Great! This gets us past the compilation error. The foreach loop now compiles and prints out all the elements in the slice. There is a small and subtle bug in this code though. Suppose that instead of printing all elements in the slice, you're doing a linear search, for example:

foreach(i; s) {
if (i == 5) { // found it!
break;
}
}

Astonishingly enough, this code will not break out of the foreach loop, instead it will continue through all the elements in the slice.

The http://www.digitalmars.com/d/2.0/statement.html website prescribes the behavior of the opApply operator:
"The body of the apply function iterates over the elements it aggregates, passing them each to the dg function. If the dg returns 0, then apply goes on to the next element. If the dg returns a nonzero value, apply must cease iterating and return that value".
The D compiler synthesizes the delegate function from the body of the foreach loop, and the code above is transformed internally to this equivalent form:

int dg(ref int i) {
if (i == 5) {
return 1;
}
return 0;
}
s.opApply(&dg);

The bug in the opApply operator is that the loop should be broken out of when dg returns non-zero:

int opApply(int delegate(ref int) dg) {
foreach (i; begin..end) {
if (dg(a[i])) break;
}
return 0;
}

Now foreach works correctly. To support foreach_reverse, just add a opApplyReverse member function to the ArraySlice template struct:

int opApplyReverse(int delegate(ref int) dg) {
foreach_reverse (i; begin..end) {
if (dg(a[i])) break;
}
return 0;
}

What about manipulating the length of the slice? Neither of the lines below compiles:

writefln("%d", s.length);
s.length = 100;

To support the length property, we have to add these methods:

struct (T) ArraySlice {
// ...
// return the length of the slice
int length() { return end - begin; }

// resize the slice, preventing it to grow past
// the original array's length
void length(int newLength) {
end = begin + newlength;
if (end > a.length) { end = a.length; }
}
}

To prevent resizing the slice, all there is to do is to leave the second overload undefined, effectively turning length into a read-only property.

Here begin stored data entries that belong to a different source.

(** X26. When every party member carries one of the four role names, the
    queue a healer builds is the leader followed by the melee and tank ids,
    the ranged ids and the healer ids (the acting healer included), each
    group in roster order and without the leader. A healer act rebuilds the
    queue, clearing the buffed set and recording the combat start frame,
    exactly when the healer's handles resolve, combat is active and the
    recorded start frame differs from the blackboard's; that is also exactly
    when the recorded start frame changes during the act. Without a rebuild
    the queue is kept and no mark is removed from the buffed set. *)
Theorem buff_queue_order_and_rebuild (CFG : Config.t) (w : World)
    (bb : Blackboard.t) (c : Controller.t)
    (Hleader : leaderId w <> 0) (Hroles : rolesKnown w) :
  let c' := (Controller.actHealer CFG w bb c).1 in
  let due :=
    is_Some (Controller.actor w c) /\ is_Some (Controller.char w c)
    /\ Blackboard.combatActive bb = true
    /\ Controller.combatStartFrameSeen c <> Blackboard.combatStartFrame bb in
  Controller.buildHealerBuffQueue w = allHealersBuffQueue w
  /\ (Controller.combatStartFrameSeen c' <> Controller.combatStartFrameSeen c
      <-> due)
  /\ (due ->
      Controller.buffQueue c' = allHealersBuffQueue w
      /\ Controller.combatStartFrameSeen c' = Blackboard.combatStartFrame bb
      /\ (Controller.buffedThisCombat c' = ∅
          \/ exists x, x ∈ allHealersBuffQueue w
               /\ Controller.buffedThisCombat c' = {[x]}))
  /\ (~ due ->
      Controller.buffQueue c' = Controller.buffQueue c
      /\ Controller.buffedThisCombat c ⊆ Controller.buffedThisCombat c').
Proof.
  intros c' due. subst c' due.
  assert (Hbuild : Controller.buildHealerBuffQueue w = allHealersBuffQueue w).
  { rewrite buildHealerBuffQueue_filter. unfold allHealersBuffQueue.
    destruct (groups_agree_when_known w Hroles) as (-> & -> & ->).
    destruct (Z.eqb_spec (leaderId w) 0); [contradiction|reflexivity]. }
  split; [exact Hbuild|]. rewrite <- Hbuild.
  destruct (Controller.actor w c) as [ua|] eqn:Ha; cycle 1.
  { rewrite actHealer_unresolved by auto. simpl.
    split; [split; [congruence|intros [[? [=]] _]]|].
    split; [intros [[? [=]] _]|]. intros _. split; [reflexivity|set_solver]. }
  destruct (Controller.char w c) as [uc|] eqn:Hc; cycle 1.
  { rewrite actHealer_unresolved by auto. simpl.
    split; [split; [congruence|intros (_ & [? [=]] & _)]|].
    split; [intros (_ & [? [=]] & _)|]. intros _. split; [reflexivity|set_solver]. }
  destruct (actHealer_script CFG w bb c ua uc Ha Hc) as (Hq & Hs & _ & Hb).
  rewrite Hq, Hs.
  destruct (initCombatWindow_cases w bb c)
    as [(Hnew & Hinit & Hne)|(Hnew & Hinit)]; rewrite Hinit in *.
  - apply newCombatWindow_true in Hnew as [Hon _].
    simpl in *. split; [|split].
    + split; [eauto 6|]. intros _. congruence.
    + intros _. split; [reflexivity|]. split; [reflexivity|].
      destruct Hb as [Hb|(x & Hx & Hb)]; [by left|right].
      exists x. split; [exact Hx|]. rewrite Hb. apply union_empty_r_L.
    + intros Hno. exfalso. apply Hno. eauto 6.
  - assert (Hnot : ~ (Blackboard.combatActive bb = true
                      /\ Controller.combatStartFrameSeen c
                         <> Blackboard.combatStartFrame bb)).
    { intros H. apply newCombatWindow_true in H. congruence. }
    split; [|split].
    + split; [congruence|]. intros (_ & _ & H1 & H2). exfalso. auto.
    + intros (_ & _ & H1 & H2). exfalso. auto.
    + intros _. split; [reflexivity|].
      destruct Hb as [->|(x & _ & ->)]; set_solver.
Qed.

Lemma buff_queue_order_and_rebuild_witness :
  leaderId duoScene <> 0 /\ rolesKnown duoScene
  /\ Controller.buildHealerBuffQueue duoScene = allHealersBuffQueue duoScene.
Proof.
  assert (H1 : leaderId duoScene <> 0) by (vm_compute; discriminate).
  assert (H2 : rolesKnown duoScene) by (vm_compute; reflexivity).
  split; [exact H1|]. split; [exact H2|].
  exact (proj1 (buff_queue_order_and_rebuild sampleCFG duoScene duoBoard
                  (sampleController 2 "HEALER" 0 Controller.ACT) H1 H2)).
Defined.

Lemma nextBuff_of_first CFG bb c x :
  Blackboard.combatActive bb = true ->
  Blackboard.frame bb - Blackboard.combatStartFrame bb
    <= Config.healerBuffWindowFrames CFG ->
  x <> 0 ->
  firstUnmarked (Controller.buffedThisCombat c) (Controller.buffQueue c) x ->
  Controller.nextBuff CFG bb c = Some x.
Proof.
  intros Hon Hwin Hx (i & Hi & Hfree & Hbefore). unfold Controller.nextBuff.
  rewrite Hon, (proj2 (Z.leb_le _ _) Hwin). simpl.
  rewrite (find_of_first _ _ i x Hi).
  - destruct (Z.eqb_spec x 0); [contradiction|reflexivity].
  - by apply negb_true_iff, bool_decide_eq_false.
  - intros j y Hj Hy. apply negb_false_iff, bool_decide_eq_true. eauto.
Qed.

Lemma nextBuff_none CFG bb c :
  Blackboard.combatActive bb = false
  \/ Config.healerBuffWindowFrames CFG
       < Blackboard.frame bb - Blackboard.combatStartFrame bb
  \/ (forall y, y ∈ Controller.buffQueue c ->
                y ∈ Controller.buffedThisCombat c) ->
  Controller.nextBuff CFG bb c = None.
Proof.
  unfold Controller.nextBuff. intros [->|[Hlate|Hall]]; [reflexivity| |].
  - rewrite (proj2 (Z.leb_gt _ _) Hlate). by rewrite andb_false_r.
  - destruct (_ && _); [|reflexivity].
    rewrite find_none_all; [reflexivity|].
    intros y Hy. apply negb_false_iff, bool_decide_eq_true, Hall.
    by apply list_elem_of_In.
Qed.

(** X6. The next ally to buff is chosen exactly inside the buff window of an
    active combat, and it is the first queue entry without a mark, provided
    that entry is not the id 0: a marked ally is never chosen again, and
    nothing is chosen out of combat, after the window, when every queued ally
    is marked, or when the first unmarked entry is 0. *)
Theorem next_buff_is_first_unmarked (CFG : Config.t) (bb : Blackboard.t)
    (c : Controller.t) :
  (forall x, Controller.nextBuff CFG bb c = Some x <->
     Blackboard.combatActive bb = true
     /\ Blackboard.frame bb - Blackboard.combatStartFrame bb
        <= Config.healerBuffWindowFrames CFG
     /\ x <> 0
     /\ firstUnmarked (Controller.buffedThisCombat c) (Controller.buffQueue c) x)
  /\ (Blackboard.combatActive bb = false ->
      Controller.nextBuff CFG bb c = None)
  /\ (Config.healerBuffWindowFrames CFG
        < Blackboard.frame bb - Blackboard.combatStartFrame bb ->
      Controller.nextBuff CFG bb c = None)
  /\ ((forall y, y ∈ Controller.buffQueue c ->
                 y ∈ Controller.buffedThisCombat c) ->
      Controller.nextBuff CFG bb c = None)
  /\ (firstUnmarked (Controller.buffedThisCombat c) (Controller.buffQueue c) 0
      -> Controller.nextBuff CFG bb c = None).
Proof.
  assert (Hfind : forall x,
    firstUnmarked (Controller.buffedThisCombat c) (Controller.buffQueue c) x ->
    List.find (fun id => negb (bool_decide (id ∈ Controller.buffedThisCombat c)))
      (Controller.buffQueue c) = Some x).
  { intros x (i & Hi & Hx & Hbefore). apply (find_of_first _ _ i x Hi).
    - by apply negb_true_iff, bool_decide_eq_false.
    - intros j y Hj Hy. apply negb_false_iff, bool_decide_eq_true. eauto. }
  unfold Controller.nextBuff. split; [|split; [|split; [|split]]].
  - intros x. split.
    + destruct (Blackboard.combatActive bb); [|discriminate].
      destruct (Z.leb_spec
                  (Blackboard.frame bb - Blackboard.combatStartFrame bb)
                  (Config.healerBuffWindowFrames CFG)); [|discriminate].
      simpl. destruct (List.find _ _) as [n|] eqn:Hf; [|discriminate].
      destruct (Z.eqb_spec n 0); [discriminate|]. intros [= <-].
      apply find_first in Hf as (i & Hi & Hfx & Hbefore).
      repeat split; try done. exists i. split; [exact Hi|]. split.
      * apply negb_true_iff, bool_decide_eq_false in Hfx. exact Hfx.
      * intros j y Hj Hy. specialize (Hbefore j y Hj Hy).
        apply negb_false_iff, bool_decide_eq_true in Hbefore. exact Hbefore.
    + intros (Hon & Hwin & Hx & Hfirst). rewrite Hon.
      rewrite (proj2 (Z.leb_le _ _) Hwin). simpl. rewrite (Hfind x Hfirst).
      destruct (Z.eqb_spec x 0); [contradiction|reflexivity].
  - intros ->. reflexivity.
  - intros Hlate. destruct (Blackboard.combatActive bb); [|reflexivity].
    destruct (Z.leb_spec (Blackboard.frame bb - Blackboard.combatStartFrame bb)
                (Config.healerBuffWindowFrames CFG)); [lia|reflexivity].
  - intros Hall. destruct (_ && _); [|reflexivity].
    rewrite find_none_all; [reflexivity|].
    intros y Hy. apply negb_false_iff, bool_decide_eq_true, Hall.
    by apply list_elem_of_In.
  - intros Hzero. destruct (_ && _); [|reflexivity].
    rewrite (Hfind 0 Hzero). reflexivity.
Qed.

Clients of the struct can still set its individual members to inconsistent values. To disallow incorrect usage, the "a", "begin", and "end" members can be made private (and the struct will have to move to its own module, because in D private access is not enforced if the class or struct lives in the same module as the client code).

To make the ArraySlice struct even more source-compatible with built-in slices, you can give it an opIndex operator:

struct (T) ArraySlice {
// ...
T opIndex(size_t i) { return a[i]; }
}

The opIndex operator allows this to work:
writefln("%d", s[3]);

Assignment to array elements is not allowed:

s[3] = 42; // error, does not compile

If you want the array elements to be modified via the slice like that, just define
opIndexAssign:

struct (T) ArraySlice {
// ...
void opIndexAssign(size_t i, T val) { a[i] = val; }
}

When you put it all together, the ArraySlice struct will look something like this:

struct (T) ArraySlice {
private:
T[] a; // reference to array
int begin; // index where slice begins
int end; // one past index where slice ends
public:
T opIndex(size_t i) { return a[i]; }
void opIndexAssign(size_t i, T val) { a[i] = val; }
int length() { return end - begin; }
// comment this function out to prevent resizing
void length(int newLength) {
end = begin + newlength;
if (end > a.length) { end = a.length; }
}

// support foreach
int opApply(int delegate(ref int) dg) {
foreach (i;begin..end) {
if (dg(a[i])) break;
}
return 0;
}
}

In conclusion, by rolling your own array slice implementation the intent of your code becomes clearer, your level of control over it increases, and you can still retain the brevity of the built-in slices.